Rebuild Failover Cluster Replication
Purpose: If you run an environment with multiple Hyper-V: Failover Clusters, for the purpose of Hyper-V: Failover Cluster Replication via a Hyper-V Replica Broker
role installed on a host within the Failover Cluster, sometimes a GuestVM will fail to replicate itself to the replica cluster, and in those cases, it may not be able to recover on its own. This guide attempts to outline the process to rebuild replication for GuestVMs on a one-by-one basis.
Assumptions
This guide assumes you have two Hyper-V Failover Clusters, for the sake of the guide, we will refer to the Production cluster as CLUSTER-01
and the Replication cluster as CLUSTER-02
. This guide also assumes that Replication was set up beforehand, and does not include instructions on how to deploy a Replica Broker (at this time).
Production Cluster - CLUSTER-01¶
Locate the GuestVM¶
You need to start by locating the GuestVM in the Production cluster, CLUSTER-01. You will know you found the VM if the "Replication Health" is either Unhealthy
, Warning
, or Critical
.
Remove Replication from GuestVM¶
- Within a node of the Hyper-V: Failover Cluster Manager
- Right-Click the GuestVM
- Navigate to "Replication > Remove Replication"
- Confirm the removal by clicking the "Yes" button. You will know if it removed replication when the "Replication State" of the GuestVM is
Not enabled
Replication Cluster - CLUSTER-02¶
Note the storage GUID of the GuestVM in the replication cluster¶
- Within a node of the replication cluster's Hyper-V: Failover Cluster Manager
- Right-Click the same GuestVM and click "Manage..."
This will open Hyper-V Manager
- Right-Click the GuestVM and click "Settings..."
- Navigate to "ISCSI Controller"
- Click on one of the Virtual Disks attached to the replica VM, and note the full folder path for later. e.g.
C:\ClusterStorage\Volume1\HYPER-V REPLICA\VIRTUAL HARD DISKS\020C9A30-EB02-41F3-8D8B-3561C4521182
- Right-Click the same GuestVM and click "Manage..."
Noting the GUID of the GuestVM
You need to note the folder location so you have the GUID. Without the GUID, cleaning up the old storage associated with the GuestVM replica files will be much more difficult / time-consuming. Note it down somewhere safe, and reference it later in this guide.

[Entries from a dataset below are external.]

(** * SentinalX: the streaming risk pipeline, embedded and verified

    Shallow embedding of the core of the SentinalX client and of the
    server-side validator:

    - [shared/models.py]                  (module [models])
    - [client/feature_extractor.py]       (module [feature_extractor])
    - [client/baseline_builder.py]        (module [baseline_builder])
    - [client/activity_shift_detector.py] (module [activity_shift_detector])
    - [client/risk_engine.py]             (module [risk_engine])
    - [server/anomaly_validator.py]       (module [anomaly_validator])
    - [server/risk_aggregator.py]         (module [risk_aggregator])
    - [dashboard/app.py], [get_risk_level] (module [dashboard])
    - [main.py], the body of the client loop (module [client])

    Number model.  Python [float]s are idealised as exact rationals ([Q]):
    rounding, infinities and NaN are not modelled.  Python [int]s are [Z].
    Float division raises [ZeroDivisionError] on a zero divisor; this is
    kept, every [/] of the source is [py.div] in the error monad
    [py.PyResult].

    State model.  Each class is a record of its mutable attributes and each
    method takes the record and returns the new one.  Attributes that
    [__init__] sets to a literal and nothing reassigns (thresholds, scales,
    weights, bounds) are constants.  Logging has no effect on the state and
    is left out; [math.sqrt] is a parameter of the mouse-speed computation;
    the message of a validator rejection is a tag without the formatted
    numbers. *)

From Stdlib Require Import QArith Lqa ZArith Lia List Bool Sorted Permutation.
From Stdlib Require String.
Import ListNotations.
Open Scope Q_scope.

(** ** Python primitives *)

Module py.

Inductive PyExn : Type := ZeroDivisionError.

Inductive PyResult (A : Type) : Type :=
| Return (a : A)
| Raise (e : PyExn).
Arguments Return {A} a.
Arguments Raise {A} e.

Definition bind {A B : Type} (m : PyResult A) (k : A -> PyResult B) : PyResult B :=
  match m with
  | Return a => k a
  | Raise e => Raise e
  end.

(** [a < b], [a <= b], [a == b] on floats. *)
Definition ltb (a b : Q) : bool := negb (Qle_bool b a).
Definition leb (a b : Q) : bool := Qle_bool a b.
Definition eqb (a b : Q) : bool := Qeq_bool a b.

(** [a / b]: raises on a zero divisor. *)
Definition div (a b : Q) : PyResult Q :=
  if eqb b 0 then Raise ZeroDivisionError else Return (a / b).

(** [max(a, b)] keeps its first argument unless the second is strictly
    greater; [min(a, b)] unless the second is strictly smaller. *)
Definition max (a b : Q) : Q := if ltb a b then b else a.
Definition min (a b : Q) : Q := if ltb b a then b else a.
Definition max3 (a b c : Q) : Q := max (max a b) c.
(** * devicetool: registration tool for the Google Assistant device registry

    A shallow embedding of
    [googlesamples/assistant/grpc/devicetool.py] and the properties of its
    error translator, response formatter, project resolver and upsert
    commands.

    Conventions of the embedding.
    - A Python [str] is a [string]; each [ascii] stands for one character
      (characters above code point 255 are outside the model).
    - A decoded JSON document is a [json] value; numbers are integers
      (floating point documents are outside the model); a Python [dict] is
      an association list in insertion order.
    - What the Python runtime and the libraries do (decoding and encoding
      JSON, [repr] of a string, the text of a library exception) is the
      interface [PyRuntime]; what the machine and the network do (files,
      OAuth, the registry server) is the interface [Environment].  The
      commands are written over any implementation of the two.
    - An exception is a value of [exn]; code that may raise returns a
      [result]; code that also talks to the outside is a function of the
      [world] (server state, requests sent, lines printed, files opened,
      logging level). *)

From Stdlib Require Import ZArith List String Ascii Bool Lia DecimalString.
Import ListNotations.
Open Scope string_scope.
Open Scope Z_scope.
Set Warnings "-register-all".

(** ** Values *)

Inductive json : Type :=
| JNull
| JBool (b : bool)
| JInt (n : Z)
| JStr (s : string)
| JArr (items : list json)
| JObj (fields : list (string * json)).

Definition dict := list (string * json).

(** [d.get(k)]: the value stored under [k], if any. *)
Fixpoint dict_get (k : string) (d : dict) : option json :=
  match d with
  | [] => None
  | (k', v) :: d' => if String.eqb k k' then Some v else dict_get k d'
  end.

(** [d[k] = v]: an existing key keeps its place, a new key goes last. *)
Fixpoint dict_set (k : string) (v : json) (d : dict) : dict :=
  match d with
  | [] => [(k, v)]
  | (k', v') :: d' =>
      if String.eqb k k' then (k', v) :: d' else (k', v') :: dict_set k v d'
  end.

(** [k in d]. *)
Definition dict_has (k : string) (d : dict) : bool :=
  match dict_get k d with Some _ => true | None => false end.

(** ** Exceptions and results *)

Inductive exn : Type :=
| ClickException (message : string)
| KeyError (key : string)
| TypeError (culprit : json)
| ValueError (document : string)
| OSError (path : string)
| AuthError (info : json).

Inductive result (A : Type) : Type :=
| Ok (a : A)
| Raise (e : exn).
Arguments Ok {A} a.
Arguments Raise {A} e.

Definition rbind {A B} (r : result A) (k : A -> result B) : result B :=
  match r with
  | Ok a => k a
  | Raise e => Raise e
  end.

Declare Scope result_scope.
Delimit Scope result_scope with result.
Notation "'let?' x ':=' r 'in' k" := (rbind r (fun x => k))
  (at level 10, x name, r at level 100, k at level 200) : result_scope.
Open Scope result_scope.

Fixpoint rmap {A B} (f : A -> result B) (l : list A) : result (list B) :=
  match l with
  | [] => Ok []
  | a :: l' => let? b := f a in let? bs := rmap f l' in Ok (b :: bs)
  end.

(** ** The Python runtime *)

Class PyRuntime : Type := {
  (** [json.loads]: [None] when it raises [ValueError]. *)
  loads : string -> option json;
  (** [json.dumps]. *)
  dumps : json -> string;
  (** [repr] of a [str]. *)
  repr_str : string -> string;
  (** [str(e)] of an exception raised by the runtime or a library. *)
  exc_str : exn -> string
}.

(** Decimal notation of an integer, as [str(n)] and [%d] print it. *)
Definition decimal (n : Z) : string := NilZero.string_of_int (Z.to_int n).

(** [sep.join(l)] *)
Definition join (sep : string) (l : list string) : string :=
  String.concat sep l.

(** Does [s] start with [p]? *)
Fixpoint starts_with (p s : string) : bool :=
  match p, s with
  | EmptyString, _ => true
  | String a p', String b s' => Ascii.eqb a b && starts_with p' s'
  | String _ _, EmptyString => false
  end.

(** [p in s] for two strings. *)
Fixpoint is_substring (p s : string) : bool :=
  starts_with p s ||
  match s with
  | EmptyString => false
  | String _ s' => is_substring p s'
  end.

Definition chars (s : string) : list string :=
  map (fun c => String c EmptyString) (list_ascii_of_string s).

Delete the GuestVM from the Replication Cluster¶
Now that you have noted the GUID of the storage folder of the GuestVM, we can safely move onto removing the GuestVM from the replication cluster.
- Within a node of the replication cluster's Hyper-V: Failover Cluster Manager
- Right-Click the GuestVM
- Navigate to "Replication > Remove Replication"
- Confirm the removal by clicking the "Yes" button. You will know if it removed replication when the "Replication State" of the GuestVM is
Not enabled
- Right-Click the GuestVM (again)
You will see that "Enable Replication" is an option now, indicating it was successfully removed.
Replica Checkpoint Merges
When you removed replication, there may have been replication checkpoints that automatically try to merge together with a Merge in Progress
status. Just let it finish before moving forward.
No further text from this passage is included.